Segment Start: Input

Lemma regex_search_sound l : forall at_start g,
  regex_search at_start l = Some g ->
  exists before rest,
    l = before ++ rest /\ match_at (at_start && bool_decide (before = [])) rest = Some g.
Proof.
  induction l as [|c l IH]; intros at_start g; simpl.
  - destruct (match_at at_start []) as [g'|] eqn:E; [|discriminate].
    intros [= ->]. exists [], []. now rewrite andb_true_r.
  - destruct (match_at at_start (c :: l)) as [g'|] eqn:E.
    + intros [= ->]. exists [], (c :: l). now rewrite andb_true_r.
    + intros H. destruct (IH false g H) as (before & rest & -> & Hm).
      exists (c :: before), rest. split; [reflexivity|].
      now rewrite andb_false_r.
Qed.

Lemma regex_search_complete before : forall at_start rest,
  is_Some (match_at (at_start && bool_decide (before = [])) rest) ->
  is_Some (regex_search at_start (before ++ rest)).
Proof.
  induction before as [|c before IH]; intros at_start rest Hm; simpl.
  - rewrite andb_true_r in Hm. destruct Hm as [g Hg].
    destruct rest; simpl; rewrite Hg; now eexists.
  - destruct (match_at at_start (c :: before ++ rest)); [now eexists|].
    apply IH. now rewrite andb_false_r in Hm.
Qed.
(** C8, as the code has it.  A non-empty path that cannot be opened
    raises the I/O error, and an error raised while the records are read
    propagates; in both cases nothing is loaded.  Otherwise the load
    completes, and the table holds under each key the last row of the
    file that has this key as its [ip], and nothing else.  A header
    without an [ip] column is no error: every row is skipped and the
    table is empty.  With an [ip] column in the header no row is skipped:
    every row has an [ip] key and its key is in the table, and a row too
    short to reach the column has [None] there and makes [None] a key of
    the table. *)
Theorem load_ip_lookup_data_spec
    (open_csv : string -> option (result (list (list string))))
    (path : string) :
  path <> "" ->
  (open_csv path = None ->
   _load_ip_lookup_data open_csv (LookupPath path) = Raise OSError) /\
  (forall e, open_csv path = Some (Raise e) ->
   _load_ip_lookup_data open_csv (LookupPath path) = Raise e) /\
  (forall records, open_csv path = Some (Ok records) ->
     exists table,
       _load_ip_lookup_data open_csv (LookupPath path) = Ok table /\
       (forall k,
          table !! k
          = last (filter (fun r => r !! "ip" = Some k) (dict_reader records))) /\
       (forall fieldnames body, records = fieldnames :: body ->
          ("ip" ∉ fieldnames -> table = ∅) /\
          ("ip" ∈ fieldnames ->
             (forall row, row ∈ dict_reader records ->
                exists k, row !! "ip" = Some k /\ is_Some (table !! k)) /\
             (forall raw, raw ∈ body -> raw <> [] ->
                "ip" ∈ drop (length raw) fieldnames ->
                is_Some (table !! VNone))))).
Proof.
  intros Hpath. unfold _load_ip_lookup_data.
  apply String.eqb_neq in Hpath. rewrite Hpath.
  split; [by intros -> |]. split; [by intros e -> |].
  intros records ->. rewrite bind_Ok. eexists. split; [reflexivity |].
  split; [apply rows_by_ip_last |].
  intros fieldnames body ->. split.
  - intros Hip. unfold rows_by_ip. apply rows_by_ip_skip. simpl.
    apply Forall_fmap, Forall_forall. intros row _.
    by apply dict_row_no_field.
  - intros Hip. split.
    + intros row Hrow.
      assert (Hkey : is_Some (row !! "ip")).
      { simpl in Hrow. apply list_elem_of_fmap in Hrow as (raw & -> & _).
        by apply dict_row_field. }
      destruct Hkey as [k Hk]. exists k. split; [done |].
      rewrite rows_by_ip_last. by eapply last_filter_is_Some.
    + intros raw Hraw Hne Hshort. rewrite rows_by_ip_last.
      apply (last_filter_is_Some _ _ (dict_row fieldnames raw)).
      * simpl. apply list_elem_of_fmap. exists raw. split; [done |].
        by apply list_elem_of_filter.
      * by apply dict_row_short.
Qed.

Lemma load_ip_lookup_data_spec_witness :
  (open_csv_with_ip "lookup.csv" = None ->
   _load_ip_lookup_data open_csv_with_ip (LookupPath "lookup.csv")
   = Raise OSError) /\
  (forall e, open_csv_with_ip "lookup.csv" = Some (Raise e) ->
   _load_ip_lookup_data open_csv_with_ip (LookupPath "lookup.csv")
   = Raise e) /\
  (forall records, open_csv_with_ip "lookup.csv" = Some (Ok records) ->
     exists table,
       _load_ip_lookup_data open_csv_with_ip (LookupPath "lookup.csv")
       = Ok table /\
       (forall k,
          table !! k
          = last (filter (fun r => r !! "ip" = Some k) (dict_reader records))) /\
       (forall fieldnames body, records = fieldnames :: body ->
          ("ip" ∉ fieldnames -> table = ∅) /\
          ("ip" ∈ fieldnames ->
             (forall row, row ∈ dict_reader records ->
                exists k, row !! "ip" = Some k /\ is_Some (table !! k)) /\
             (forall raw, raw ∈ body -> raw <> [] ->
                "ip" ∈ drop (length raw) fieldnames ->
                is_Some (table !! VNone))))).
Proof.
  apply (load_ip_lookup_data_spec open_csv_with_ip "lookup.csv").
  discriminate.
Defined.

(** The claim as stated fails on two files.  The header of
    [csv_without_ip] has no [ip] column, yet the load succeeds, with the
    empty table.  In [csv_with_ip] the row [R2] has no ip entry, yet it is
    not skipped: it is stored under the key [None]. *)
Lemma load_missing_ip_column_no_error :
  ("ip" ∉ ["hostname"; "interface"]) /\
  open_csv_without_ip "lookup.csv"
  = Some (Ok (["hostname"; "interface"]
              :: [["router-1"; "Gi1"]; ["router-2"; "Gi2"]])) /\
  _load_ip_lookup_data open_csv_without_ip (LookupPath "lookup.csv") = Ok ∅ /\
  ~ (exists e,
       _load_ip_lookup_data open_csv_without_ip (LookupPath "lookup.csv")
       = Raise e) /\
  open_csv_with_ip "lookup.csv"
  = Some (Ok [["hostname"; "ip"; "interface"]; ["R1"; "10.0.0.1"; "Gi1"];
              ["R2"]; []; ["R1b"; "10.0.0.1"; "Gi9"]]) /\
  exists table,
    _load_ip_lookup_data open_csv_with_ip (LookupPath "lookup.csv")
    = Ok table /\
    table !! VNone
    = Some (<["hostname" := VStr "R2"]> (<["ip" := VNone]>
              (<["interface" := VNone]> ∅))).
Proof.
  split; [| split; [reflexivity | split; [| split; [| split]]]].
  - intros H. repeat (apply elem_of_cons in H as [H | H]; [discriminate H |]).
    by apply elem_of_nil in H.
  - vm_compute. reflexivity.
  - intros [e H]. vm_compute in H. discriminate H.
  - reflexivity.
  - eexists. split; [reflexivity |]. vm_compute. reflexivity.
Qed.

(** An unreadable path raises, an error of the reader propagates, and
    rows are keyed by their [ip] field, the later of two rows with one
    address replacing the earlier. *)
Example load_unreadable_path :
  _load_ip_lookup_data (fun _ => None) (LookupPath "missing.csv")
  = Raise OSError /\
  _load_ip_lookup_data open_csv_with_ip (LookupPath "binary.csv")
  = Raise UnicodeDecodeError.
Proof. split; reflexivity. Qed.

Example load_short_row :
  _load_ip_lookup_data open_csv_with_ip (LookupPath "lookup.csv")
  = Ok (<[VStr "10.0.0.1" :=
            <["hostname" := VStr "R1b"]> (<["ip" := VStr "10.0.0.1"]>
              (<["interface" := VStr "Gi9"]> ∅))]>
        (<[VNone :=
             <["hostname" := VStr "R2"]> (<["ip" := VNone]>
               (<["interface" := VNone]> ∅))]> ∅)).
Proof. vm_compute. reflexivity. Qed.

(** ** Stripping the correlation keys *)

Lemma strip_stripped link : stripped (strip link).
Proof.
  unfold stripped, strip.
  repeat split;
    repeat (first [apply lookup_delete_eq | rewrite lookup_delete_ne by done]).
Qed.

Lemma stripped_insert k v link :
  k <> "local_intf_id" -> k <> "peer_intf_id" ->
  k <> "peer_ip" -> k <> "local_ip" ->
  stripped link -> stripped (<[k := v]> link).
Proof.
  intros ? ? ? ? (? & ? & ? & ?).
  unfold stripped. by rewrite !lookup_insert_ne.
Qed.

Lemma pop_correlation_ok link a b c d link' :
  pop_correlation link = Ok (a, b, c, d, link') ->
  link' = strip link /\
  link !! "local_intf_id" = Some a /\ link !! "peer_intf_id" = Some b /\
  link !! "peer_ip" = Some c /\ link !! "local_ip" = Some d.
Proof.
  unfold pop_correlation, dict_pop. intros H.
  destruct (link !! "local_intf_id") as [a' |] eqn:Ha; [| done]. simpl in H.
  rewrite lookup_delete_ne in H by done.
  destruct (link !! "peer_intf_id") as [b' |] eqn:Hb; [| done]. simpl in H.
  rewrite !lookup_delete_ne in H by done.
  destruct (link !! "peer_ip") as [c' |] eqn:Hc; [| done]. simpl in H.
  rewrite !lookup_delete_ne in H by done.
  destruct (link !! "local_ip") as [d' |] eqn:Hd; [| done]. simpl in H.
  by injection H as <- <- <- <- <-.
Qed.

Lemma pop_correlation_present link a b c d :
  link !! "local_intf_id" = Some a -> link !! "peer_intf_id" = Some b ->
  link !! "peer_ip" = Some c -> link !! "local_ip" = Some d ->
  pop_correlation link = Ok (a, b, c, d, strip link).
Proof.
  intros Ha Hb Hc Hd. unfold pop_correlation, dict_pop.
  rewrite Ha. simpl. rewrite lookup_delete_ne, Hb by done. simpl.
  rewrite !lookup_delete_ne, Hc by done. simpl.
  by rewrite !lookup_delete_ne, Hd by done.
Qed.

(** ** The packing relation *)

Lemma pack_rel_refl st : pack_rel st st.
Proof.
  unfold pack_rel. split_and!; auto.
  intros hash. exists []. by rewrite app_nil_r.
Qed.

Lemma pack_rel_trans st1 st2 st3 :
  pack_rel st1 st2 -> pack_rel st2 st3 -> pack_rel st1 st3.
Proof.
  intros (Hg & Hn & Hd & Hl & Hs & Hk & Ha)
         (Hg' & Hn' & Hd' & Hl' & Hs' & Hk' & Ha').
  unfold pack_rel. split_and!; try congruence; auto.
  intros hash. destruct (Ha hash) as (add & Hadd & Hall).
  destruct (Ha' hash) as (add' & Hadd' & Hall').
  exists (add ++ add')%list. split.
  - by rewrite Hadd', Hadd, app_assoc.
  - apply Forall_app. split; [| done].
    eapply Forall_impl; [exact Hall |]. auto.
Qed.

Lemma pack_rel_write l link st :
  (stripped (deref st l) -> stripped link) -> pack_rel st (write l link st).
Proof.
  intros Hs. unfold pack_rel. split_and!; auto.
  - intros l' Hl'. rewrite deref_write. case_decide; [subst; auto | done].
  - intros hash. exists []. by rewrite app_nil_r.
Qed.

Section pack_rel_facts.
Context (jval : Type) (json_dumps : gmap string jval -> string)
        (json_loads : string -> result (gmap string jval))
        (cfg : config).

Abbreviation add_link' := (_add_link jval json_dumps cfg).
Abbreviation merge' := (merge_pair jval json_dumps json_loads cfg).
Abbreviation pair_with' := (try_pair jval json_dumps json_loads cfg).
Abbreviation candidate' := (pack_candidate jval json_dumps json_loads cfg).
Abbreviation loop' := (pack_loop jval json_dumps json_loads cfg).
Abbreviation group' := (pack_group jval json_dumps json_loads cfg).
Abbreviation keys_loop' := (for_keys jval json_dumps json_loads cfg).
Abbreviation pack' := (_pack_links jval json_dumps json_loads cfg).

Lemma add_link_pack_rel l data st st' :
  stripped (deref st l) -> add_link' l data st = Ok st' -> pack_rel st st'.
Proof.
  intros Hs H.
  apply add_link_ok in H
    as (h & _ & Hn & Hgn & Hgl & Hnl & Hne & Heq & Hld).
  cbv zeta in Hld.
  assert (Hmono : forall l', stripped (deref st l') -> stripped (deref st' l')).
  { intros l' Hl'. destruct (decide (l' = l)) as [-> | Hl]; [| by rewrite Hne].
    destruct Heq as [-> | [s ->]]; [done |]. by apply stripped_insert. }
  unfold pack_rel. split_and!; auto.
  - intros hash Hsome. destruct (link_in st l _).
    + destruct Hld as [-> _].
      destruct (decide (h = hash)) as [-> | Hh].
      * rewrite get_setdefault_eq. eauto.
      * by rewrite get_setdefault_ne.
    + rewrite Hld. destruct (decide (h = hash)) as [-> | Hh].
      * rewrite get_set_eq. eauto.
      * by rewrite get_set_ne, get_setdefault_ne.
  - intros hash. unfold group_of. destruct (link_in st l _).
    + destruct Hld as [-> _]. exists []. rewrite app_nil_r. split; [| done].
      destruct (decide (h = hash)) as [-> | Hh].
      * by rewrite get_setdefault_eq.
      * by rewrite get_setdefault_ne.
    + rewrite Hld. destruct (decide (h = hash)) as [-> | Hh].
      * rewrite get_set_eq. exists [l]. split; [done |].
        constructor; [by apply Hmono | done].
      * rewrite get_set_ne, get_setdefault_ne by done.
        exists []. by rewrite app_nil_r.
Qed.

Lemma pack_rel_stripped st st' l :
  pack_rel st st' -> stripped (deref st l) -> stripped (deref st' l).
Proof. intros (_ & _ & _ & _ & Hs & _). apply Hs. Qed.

Segment End: Input

(Problem to solve): Above are the records; copy each line from them that includes the string "Abbreviation".

(Task output):
Abbreviation add_link' := (_add_link jval json_dumps cfg).
Abbreviation merge' := (merge_pair jval json_dumps json_loads cfg).
Abbreviation pair_with' := (try_pair jval json_dumps json_loads cfg).
Abbreviation candidate' := (pack_candidate jval json_dumps json_loads cfg).
Abbreviation loop' := (pack_loop jval json_dumps json_loads cfg).
Abbreviation group' := (pack_group jval json_dumps json_loads cfg).
Abbreviation keys_loop' := (for_keys jval json_dumps json_loads cfg).
Abbreviation pack' := (_pack_links jval json_dumps json_loads cfg).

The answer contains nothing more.